CBFB is Involved in the Loss of Osteoblasts with Advancing Age
The proximate cause of osteoporosis, the age-related loss of bone strength, is a growing imbalance between the populations of osteoblasts responsible for creating bone and osteoclasts responsible for removing it. Bone tissue is in a constant state of active remodeling, so as the balance leans towards osteoclasts, bone becomes ever more fragile. Why does this balance shift? From the SENS rejuvenation research point of view, it is a downstream consequence of forms of fundamental cellular damage that accumulate over time, but as is the case for near all aspects of aging there is no complete and accurate map of the chain of causes and consequences leading from that damage to a loss of osteoblasts.
The majority of the research community works backwards from the other end of the chain, starting with the end stage of the condition, in search of the next most proximate cause. This is usually some form of change in the circulating levels of specific regulatory proteins, as is the case here. That in turn must be a reaction to an early form of change and damage - but this is usually where research teams stop, and hand off their work for an attempt at commercial development of therapies. This is precisely why most existing approaches to the treatment of age-related conditions are not all that effective in practice; they are tinkering with a comparatively late stage of the altered disease state rather than addressing root causes.
A major health problem in older people is age-associated osteoporosis - the thinning of bone and the loss of bone density that increases the risk of fractures. Often this is accompanied by an increase in fat cells in the bone marrow. Researchers have now detailed an underlying mechanism leading to that osteoporosis. When this mechanism malfunctions, progenitor cells stop creating bone-producing cells, and instead create fat cells. The researchers found that a protein called Cbf-beta, core-binding factor subunit beta, plays a critical role in maintaining the bone-producing cells. Furthermore, examination of aged mice showed dramatically reduced levels of Cbf-beta in bone marrow cells, as compared to younger mice. Thus, they propose, maintaining Cbf-beta may be essential to preventing human age-associated osteoporosis that is due to elevated creation of fat cells.

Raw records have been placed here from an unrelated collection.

(* ===== verification/Sender.v ===== *)
(** * Sending: [controller/sender.rs]

    A sender owns a transmit ring whose descriptors point at frames that hold
    a prepared TCP packet; a send rewrites the fields that change and submits
    the descriptor. *)

From S2P Require Import Prelude Float Tcp Ring Umem Completer.

(** Constants of the kernel headers. *)
Class KernelConsts : Type := {
  NEED_WAKEUP : Z;      (* XDP_RING_NEED_WAKEUP *)
  TX_METADATA : Z;      (* XDP_TX_METADATA *)
  TXMD_CHECKSUM : Z }.  (* XDP_TXMD_FLAGS_CHECKSUM *)

(** What one look at the outside world finds: the consumer counter and the
    flags the kernel has written to the transmit ring, whether [sendto]
    succeeds if it is called, the time, and the completion ring's cells. *)
Record turn : Type := mkTurn {
  k_cons : Z;
  k_flags : Z;
  k_sendto : bool;
  k_now : Z;
  k_cr : Shared }.

Record Sender : Type := mkSender {
  tcp_checksum : Z;
  ipv4_checksum : Z;
  tx : Ring Descriptor;
  (** the producer counter in the shared area; only the sender writes it *)
  tx_prod : Z;
  checksum_offload : bool }.

(** Everything a send touches; [env] are the looks still to come. *)
Record net : Type := mkNet {
  sender : Sender;
  umem : Umem;
  completer : Completer;
  env : list turn }.

Section sender.
Context `{KernelConsts}.

(** ** [Sender::new] *)

(** The descriptor [tx[index]]; the ring's area has [size] of them. *)
Definition desc_at (r : Ring Descriptor) (index : Z) : outcome Descriptor :=
  match ring_get r index with Some d => Ret d | None => Fault Undefined end.

(** One turn of the [for]: the descriptor, the metadata and the template of
    frame [index]. *)
Definition init_frame (gateway interface source_ip : list Z) (offload : bool) (index : Z)
    (s : Ring Descriptor * Umem) : outcome (Ring Descriptor * Umem) :=
  let '(tx, u) := s in
  let meta_addr := index * frame_size u in
  let addr := meta_addr + TxMetadata_LEN in
  d ← desc_at tx index;
  let tx := ring_set tx index
              (mkDesc addr (d_len d) (if offload then TX_METADATA else d_options d)) in
  u ← (if offload then
         store u meta_addr (TxMetadata_bytes (TxMetadata_request TXMD_CHECKSUM 34 16 0))
       else Ret u);
  u ← store u addr TCP_PACKET;
  u ← store u addr gateway;
  u ← store u (addr + 6) interface;
  u ← store u (addr + 26) source_ip;
  Ret (tx, u).

Fixpoint init_frames (n : nat) (gateway interface source_ip : list Z) (offload : bool)
    (index : Z) (s : Ring Descriptor * Umem) : outcome (Ring Descriptor * Umem) :=
  match n with
  | O => Ret s
  | S n =>
      s ← init_frame gateway interface source_ip offload index s;
      init_frames n gateway interface source_ip offload (index + 1) s
  end.

Definition sender_new (gateway interface : list Z) (source_ip : Ipv4Addr) (offload : bool)
    (u : Umem) (tx : Ring Descriptor) (prod starting_frame : Z) : outcome (Sender * Umem) :=
  let n := u32_of (starting_frame + size tx) - starting_frame in
  '(tx, u) ← init_frames (Z.to_nat n) gateway interface (octets source_ip) offload
              starting_frame (tx, u);
  let source_ip_sum := ipv4_sum (octets source_ip) in
  Ret (mkSender
         (if offload then u32_of (6 + 28 + source_ip_sum)
          else u32_of (6 + 28 + sum_body (take 28 (drop 34 TCP_PACKET)) + source_ip_sum))
         (u32_of (sum_body (take 20 (drop 14 TCP_PACKET)) + source_ip_sum))
         tx prod offload, u).

(** ** Reserving and submitting *)

Definition with_tx (s : Sender) (r : Ring Descriptor) : Sender :=
  mkSender (tcp_checksum s) (ipv4_checksum s) r (tx_prod s) (checksum_offload s).

Definition tx_shared (s : Sender) (t : turn) : Shared := mkShared (tx_prod s) (k_cons t) (k_flags t).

Bone is a living tissue that constantly rebuilds. Bones need a constant new creation of cells specific to their tissue, including the bone-producing cells called osteoblasts. Osteoblasts live only about three months and do not divide. The progenitor cells for osteoblasts are bone marrow mesenchymal stem cells. Besides osteoblasts, mesenchymal stem cells can also differentiate into the chondrocyte cells that make cartilage, the myocyte cells that help form muscles and the adipocytes, or fat cells. Thus, the same progenitor cell has four possible tracks of differentiation. The researchers focused on the molecular mechanism that controls the lineage commitment switch between the osteoblast and adipocyte tracks, and investigated the key role played by Cbf-beta.
The team generated three mouse models by deleting Cbf-beta at various stages of the osteoblast lineage. All three mouse models showed severe osteoporosis with accumulation of fat cells in the bone marrow, a pathology that resembles aged bone from enhanced adipocyte creation. Bone marrow mesenchymal stem cells and bone cells from the skulls of Cbf-beta-deficient mice showed increased expression of adipocyte genes. Looking at the mechanism downstream, the researchers found that the loss of Cbf-beta impeded the canonical Wnt signaling pathway, particularly through decreased Wnt10b expression. In addition, the researchers showed that Cbf-beta maintains the osteoblast lineage commitment in two ways - through the Wnt paracrine pathway to affect nearby cells and through endogenous signaling within the cell to suppress adipogenesis gene expression. Altogether, this knowledge of the mechanism driven by Cbf-beta can help explain the imbalance in bone maintenance seen in older people.